1 Hermann Broch (1886-1951), escritor austríaco, autor de A Morte de Virgílio e da trilogia Os Sonâmbulos.
Benigno José Mira de Almeida Faria nasceu em Montemor-o-Novo, a 6 de Maio de 1943. Em Évora, foi aluno de Vergílio Ferreira. Em Lisboa, frequentou as faculdades de Direito e de Letras. Licenciou-se em Filosofia e foi professor de Estética na Universidade Nova de Lisboa. Foi escritor residente nos Estados Unidos (Iowa City) e na Alemanha (Berlim).

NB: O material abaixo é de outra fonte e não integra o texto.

(** A new user is stored. *)
Lemma does_user_create G tenant tb u : users_ok tb -> uw_Role u = 0 ->
  does tb (user_Create tenant u) (fun r tb' => stored tenant r tb' /\ roles_kept G tb tb') (roles_kept G tb).
Proof.
  intros Hok Er. destruct (fill_fields u) as (_ & _ & F3 & _). unfold user_Create. eapply does_bind.
  - eapply (does_write tb _ (fun id tb' => tb_users tb' !! id = Some (user_at tenant id (with_default_status (fillUserPinyin u)))
              /\ roles_kept G tb tb')); [by apply roles_kept_refl|].
    intros id tb' n _ Hn. unfold insert_user. destruct (ding_taken _ _ _ _); [done|]. intros [= <- <-].
    split; [apply lookup_insert_eq|]. apply new_row_kept; [done..|]. cbn. by rewrite F3.
  - intros id tb' [H1 H2]. by apply does_ret.
Qed.

(** The row that a condition on the tenant's rows selects. *)
Lemma does_first_row tb p (E : user_tables -> Prop) : users_ok tb -> E tb ->
  does tb (first_user p) (fun r tb' => tb' = tb /\ tb_users tb !! uw_ID r = Some r /\ p tb r = true) E.
Proof.
  intros Hok HE. eapply does_weaken; [by apply does_first|cbn|done]. intros r tb' (-> & H1 & H2).
  split; [done|]. split; [by apply user_rows_lookup|done].
Qed.

Lemma does_upsert G tenant tb u : users_ok tb -> uw_Role u = 0 ->
  does tb (user_Upsert tenant u)
    (fun a tb' => stored tenant a tb' /\ uw_DingUserID a = uw_DingUserID u /\ uw_Deleted a = uw_Deleted u
                  /\ uw_Name a = uw_Name u /\ roles_kept G tb tb') (roles_kept G tb).
Proof.
  intros Hok Er w Hw. pose proof (roles_kept_refl G tb Hok) as Hr. unfold user_Upsert.
  pose proof (does_first_row tb (visible_where tenant (fun r => text_eq (uw_DingUserID r) (uw_DingUserID u)))
                (fun tb' => tb' = tb) Hok eq_refl w Hw) as H1.
  unfold user_FindByDingUserID. destruct (first_user _ w) as [[r0|e] w1].
  - destruct H1 as (E1 & E0 & Hv). unfold visible_where in Hv. apply andb_true_iff in Hv as [Hv _].
    pose proof (does_user_update G tenant tb (keep_row u r0) r0 Hok E0 Hv eq_refl w1 E1) as H2.
    destruct (fill_fields (keep_row u r0)) as (_ & _ & _ & F4 & F5 & _ & _ & F8).
    destruct (user_Update tenant _ w1) as [[a|e] w2]; [|done]. destruct H2 as (-> & H2 & H3). by rewrite F4, F5, F8.
  - destruct (errors_Is e "ErrUserNotFound"); cbn [negb]; [|by cbn; rewrite H1].
    pose proof (does_first_row tb (fun _ r => (uw_TenantID r =? tenant) && text_eq (uw_DingUserID r) (uw_DingUserID u))
                (fun tb' => tb' = tb) Hok eq_refl w1 H1) as H2.
    destruct (first_user _ w1) as [[r0|e2] w2].
    + destruct H2 as (E2 & E0 & Hv). apply andb_true_iff in Hv as [Hv _]. apply Z.eqb_eq in Hv.
      pose proof (does_write_all G tenant true tb (keep_row u r0) r0 Hok E0 Hv eq_refl eq_refl w2 E2) as H3.
      unfold st_bind. destruct (udb_write _ w2) as [[n|e3] w3]; [|done]. by destruct H3.
    + destruct (errors_Is e2 "ErrUserNotFound"); cbn [negb]; [|by cbn; rewrite H2].
      pose proof (does_user_create G tenant tb u Hok Er w2 H2) as H3. destruct (fill_fields u) as (_ & _ & _ & F4 & F5 & _ & _ & F8).
      unfold user_Create, st_bind in *. destruct (udb_write _ w2) as [[n|e3] w3]; [|done]. cbv beta iota delta [st_ret] in *.
      destruct H3 as [H3 H4]. split; [exact H3|]. cbn [user_at with_default_status uw_DingUserID uw_Deleted uw_Name]. by rewrite F4, F5, F8.
Qed.
(* ===== verification/ReplySpec.v ===== *)
(** * A group message is answered once; plain text is sent as it is *)
From Stdlib Require Import ZArith Lia Bool String.
From stdpp Require Import base list strings gmap.
From S2P Require Import Prelude GoStrings Json JsonLax Text Renderer Session EntitySpec Reply.
#[local] Open Scope Z_scope.
#[local] Open Scope go_scope.

(** ** Group messages *)

Section groups.
Context (has_fallback : bool).

(** The answers of a message: not the busy notice, not the slow acknowledgement. *)
Definition answers (i : Z) (log : list (Z * delivery)) : list delivery :=
  List.map snd (List.filter (fun x => (x.1 =? i) && match x.2 with ReplyPosted _ _ | Pushed _ => true | _ => false end) log).
Definition acks (i : Z) (log : list (Z * delivery)) : list delivery :=
  List.map snd (List.filter (fun x => (x.1 =? i) && match x.2 with AckPosted _ _ => true | _ => false end) log).
Definition running (j : group_job) : bool := match jb_phase j with Finished => false | _ => true end.
Definition running_count (jobs : gmap Z group_job) : Z :=
  Z.of_nat (size (filter (fun kv : Z * group_job => running kv.2 = true) jobs)).

(** What has been answered where the message is. *)
Definition answered (evs : list group_event) (i : Z) (j : group_job) (log : list (Z * delivery)) : Prop :=
  let handled r := Handled i (Some r) ∈ evs in
  match jb_phase j with
  | Handling => jb_done j = false /\ answers i log = []
  | Replying reply => jb_done j = true /\ answers i log = [] /\ exists r, handled r /\ reply = group_reply (jb_msg j) r
  | FallingBack reply =>
      jb_done j = true /\ has_fallback = true
      /\ (exists e, answers i log = [ReplyPosted (renderPlainTextReply reply) (Some e)])
      /\ exists r, handled r /\ reply = group_reply (jb_msg j) r
  | Finished =>
      if jb_done j
      then exists r, handled r /\ let reply := group_reply (jb_msg j) r in
             answers i log = [ReplyPosted (renderPlainTextReply reply) None]
             \/ exists e, answers i log
                  = ReplyPosted (renderPlainTextReply reply) (Some e) :: (if has_fallback then [Pushed reply] else [])
      else answers i log = [] /\ Handled i None ∈ evs
  end.
Definition group_ok (evs : list group_event) (s : group_state) : Prop :=
  gs_sema s = running_count (gs_jobs s) /\ gs_sema s <= groupChatConcurrency
  /\ (forall i j, gs_jobs s !! i = Some j ->
        answered evs i j (gs_log s) /\ len (acks i (gs_log s)) <= 1 /\ (jb_ack_waits j = true -> acks i (gs_log s) = [])
        /\ exists failed, Arrives i (jb_msg j) failed ∈ evs)
  /\ (forall i, gs_jobs s !! i = None -> answers i (gs_log s) = [] /\ acks i (gs_log s) = []).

Colaborou em diversas publicações colectivas, nomeadamente em revistas alemãs, brasileiras, francesas, holandesas, italianas, suecas e norte-americanas. Os seus romances foram objecto de várias teses universitárias em Portugal, Itália, Holanda, Brasil e França.
Ficcionista e ensaísta, Almeida Faria obteve o Prémio Revelação de Romance da Sociedade Portuguesa de Escritores com o livro Rumor Branco (1962). Em 1965, publicou A Paixão, primeiro romance de uma «Tetralogia Lusitana» de que fazem parte Cortes (1978) – Prémio Aquilino Ribeiro da Academia das Ciências de Lisboa, Lusitânia (1980) – Prémio Dom Dinis da Fundação da Casa de Mateus, e Cavaleiro Andante (1983). Os seus livros estão traduzidos em várias línguas.
Em 1990, publicou O Conquistador. Em 1999, na colecção “Caminho de Abril”, publicou a peça A Reviravolta. Em 2000, foi laureado com o Prémio Vergílio Ferreira e a Biblioteca Municipal de Montemor-o-Novo adoptou o nome de Biblioteca Municipal Almeida Faria, em homenagem ao escritor, natural da cidade. Em 2012, lançou o livro O Murmúrio do Mundo (Tinta-da-China), um retrato da sua viagem à Índia.
A carta que aqui se transcreve, juntamente com imagens de um dossier publicado no periódico literário Letras & Letras (n.º 75, 15 de Julho de 1992), é a primeira carta datada de Almeida Faria a Eduardo Lourenço. As cartas de Almeida Faria a Eduardo Lourenço são um dos conjuntos mais extensos e significativos do Acervo de Eduardo Lourenço, sendo composto por 106 cartas, que se estendem de 1965 a 2016.